Studies in experimental allergic encephalomyelitis (EAE), histopathological studies of MS lesions, and immunologic markers in serum and cerebrospinal fluid of MS patients suggest that MS is an immune-mediated disease. A virus, bacterium, or other environmental toxin might induce an immune response in genetically susceptible persons.5,6
Antigen-presenting cells (APCs) provide relevant antigens to CD4+ T helper cells in the periphery, which lead to their activation and the subsequent generation of autoreactive pro-inflammatory T helper (Th) 1 and 17 subsets.5 B cells and monocytes are also activated. These autoreactive T cells interact with adhesion molecules on the endothelial surface of CNS venules and, with antibodies and monocytes, cross the disrupted blood-brain barrier with the aid of proteases (eg, matrix metalloproteinases) and chemokines. Within the CNS, target antigens are recognized (putative antigens include myelin basic protein, myelin-associated glycoprotein, myelin-oligodendrocyte glycoprotein, proteolipid protein, aB-crystallin, phosphodiesterases, and S-100 protein), T cells are reactivated, and the immune response is amplified. Pro-inflammatory Th cells proliferate and B cells continue their maturation to antibody-secreting plasma cells, while monocytes become activated macrophages.7 Together, these immune cells produce inflammatory cytokines (eg, IL-12, IL-23, interferon g, tumor necrosis factor a), proteases, free radicals, antibodies, nitric oxide, glutamate, and other stressors that collectively lead to damage of myelin and oligodendrocytes. In the appropriate cytokine milieu, CD4+ Th2 cells proliferate and secrete anti-inflammatory cytokines (eg, IL-4, Il-5, IL-13) and transforming growth factor β that suppress the immune response. Depending on the location and extent of damage, demyelination may impair or block nerve conduction and result in neurologic symptoms.8-10 With a loss of trophic support from oligodendrocytes, axons may degenerate to cause irreversible neurological deficits. Spontaneous improvement of symptoms is attributed to resolution of inflammation, adaptive mechanisms (eg, reorganization of sodium channels), or remyelination.

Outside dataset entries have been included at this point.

Lemma fieldBytes_Ok m v b :
  m < 2 ^ 256 -> fieldBytes m v = Ok b <-> 0 <= v < m /\ b = be_enc 32 v.
Proof.
  intros Hm. unfold fieldBytes, assert.
  destruct (Z.leb_spec 0 v), (Z.ltb_spec v m); cbn [andb negb fail_if mbind result_bind];
    try by (split; [done|lia]).
  rewrite integerBytes_spec; [naive_solver| |].
  - by apply bit_length_spec.
  - apply (bit_length_256 m). lia.
Qed.

Lemma byte_native b : b2z b mod F = b2z b.
Proof using CL.
  apply Z.mod_small. pose proof (b2z_range b). pose proof (order_lower (P:=BN)). lia.
Qed.

Lemma ToBinary_byte b : ToBinary (b2z b) 8 = Ok (bits_of 8 (b2z b)).
Proof using CL.
  unfold ToBinary, assert. rewrite byte_native. pose proof (b2z_range b).
  destruct (Z.ltb_spec (b2z b) (2 ^ Z.of_nat 8)); [done|cbn in *; lia].
Qed.

Lemma bytesBits_spec data : exists bs, bytesBits data = Ok bs /\ bits_value bs = be_dec data.
Proof using CL.
  unfold bytesBits. induction data as [|b data IH] using rev_ind.
  - by exists [].
  - rewrite rev_unit. destruct IH as (bs & E & Hbs). cbn. rewrite ToBinary_byte, E. cbn.
    eexists. split; [done|].
    change (bits_value (bits_of 8 (b2z b) ++ bs) = be_dec (data ++ [b])).
    rewrite bits_value_app, bits_value_of, length_bits_of, Hbs, be_dec_app, be_dec_cons, be_dec_nil.
    pose proof (b2z_range b). cbn [length].
    change (2 ^ Z.of_nat 8) with 256. rewrite Z.mod_small by lia. cbn. lia.
Qed.

Lemma secpValue_spec data : secpValue data = Ok (be_dec data mod ell).
Proof using CL.
  unfold secpValue. destruct (bytesBits_spec data) as (bs & -> & Hbs). cbn. by rewrite Hbs.
Qed.

Lemma nativeValue_loop_spec data out :
  out mod F = out -> nativeValue_loop out data = Ok (be_dec_acc out data mod F).
Proof using CL.
  revert out. induction data as [|b data IH]; intros out Ho; cbn.
  - by rewrite Ho.
  - rewrite ToBinary_byte. cbn. rewrite IH by apply Zmod_mod. f_equal.
    rewrite !be_dec_acc_spec. apply (cong_add F); [|done]. apply (cong_mul F); [apply cong_mod|done].
Qed.

Lemma nativeValue_spec data : nativeValue data = Ok (be_dec data mod F).
Proof using CL. apply nativeValue_loop_spec, Zmod_0_l. Qed.

Lemma nativeScalar_spec v : nativeScalar v = v mod F.
Proof using CL.
  unfold nativeScalar, ToBinaryFull. rewrite bits_value_of. apply Z.mod_small.
  apply bit_length_spec, Z.mod_pos_bound, order_pos.
Qed.

Lemma secpEncoding_spec p : secpEncoding p = Ok (EncodeSecpPoint p).
Proof using CL.
  unfold secpEncoding, EncodeSecpPoint.
  rewrite (proj2 (fieldBytes_Ok _ (c_x p) _ c_mod_upper)) by (split; [apply c_x_range|done]).
  cbn. rewrite (proj2 (fieldBytes_Ok _ (c_y p) _ c_mod_upper)) by (split; [apply c_y_range|done]).
  done.
Qed.

Lemma ToBinary_Ok v n bs :
  ToBinary v n = Ok bs <-> v mod F < 2 ^ Z.of_nat n /\ bs = bits_of n (v mod F).
Proof.
  unfold ToBinary, assert.
  destruct (Z.ltb_spec (v mod F) (2 ^ Z.of_nat n)); cbn [negb fail_if mbind result_bind];
    [naive_solver|]. split; [done|lia].
Qed.

(** A 32-bit counter below a 32-bit quota, without field wrap-around. *)
Lemma counter_range k c :
  0 <= c < F -> 0 <= k < F ->
  c mod F < 2 ^ 32 /\ k mod F < 2 ^ 32 /\ (k - c - 1) mod F < 2 ^ 32 <->
  c < k < 2 ^ 32.
Proof using CL.
  intros Hc Hk. pose proof (order_lower (P:=BN)).
  rewrite (Z.mod_small c), (Z.mod_small k) by lia.
  destruct (Z.le_gt_cases k c).
  - split; [|lia]. intros (? & ? & E).
    replace (k - c - 1) with (k - c - 1 + F + -1 * F) in E by lia.
    rewrite Z.mod_add in E by lia. rewrite Z.mod_small in E by lia. lia.
  - rewrite Z.mod_small by lia. lia.
Qed.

It had long been thought that Th1 and Th2 subsets arose from the terminal differentiation of the CD4+ T cells. However, a third pathway has been identified, induced by IL-1, IL-6, and transforming growth factor b, and then expanded and maintained by IL-23, which is secreted by APCs. This third subset, a pro-inflammatory T helper cell, is known as Th17 because it produces IL-17. Th17 cells secrete a number of cytokines, including tumor necrosis factor a and GM-CSF, which are critical for the development of EAE. Patients with MS have monocyte-derived dendritic cells that secrete higher levels of IL-23 than healthy people.5,11,12 Higher levels of IL-17 mRNA-bearing mononuclear cells are found in the serum of patients with MS experiencing relapses than in those with MS in remission.
Although MS is typically considered a T cell–mediated disease, a growing body of evidence supports a pathogenic role of B cells, including the frequent observation of intrathecal production of immunoglobulin in patients with MS, identification of antibodies that react to specific myelin antigens within MS lesions, a pathological pattern of MS characterized by antibody-associated demyelination (see below), and the discovery of B cell follicles in the meninges of patients with secondary-progressive MS.13 Furthermore, B cells are efficient antigen-presenting cells, and B cell depletion is a promising therapeutic approach in MS.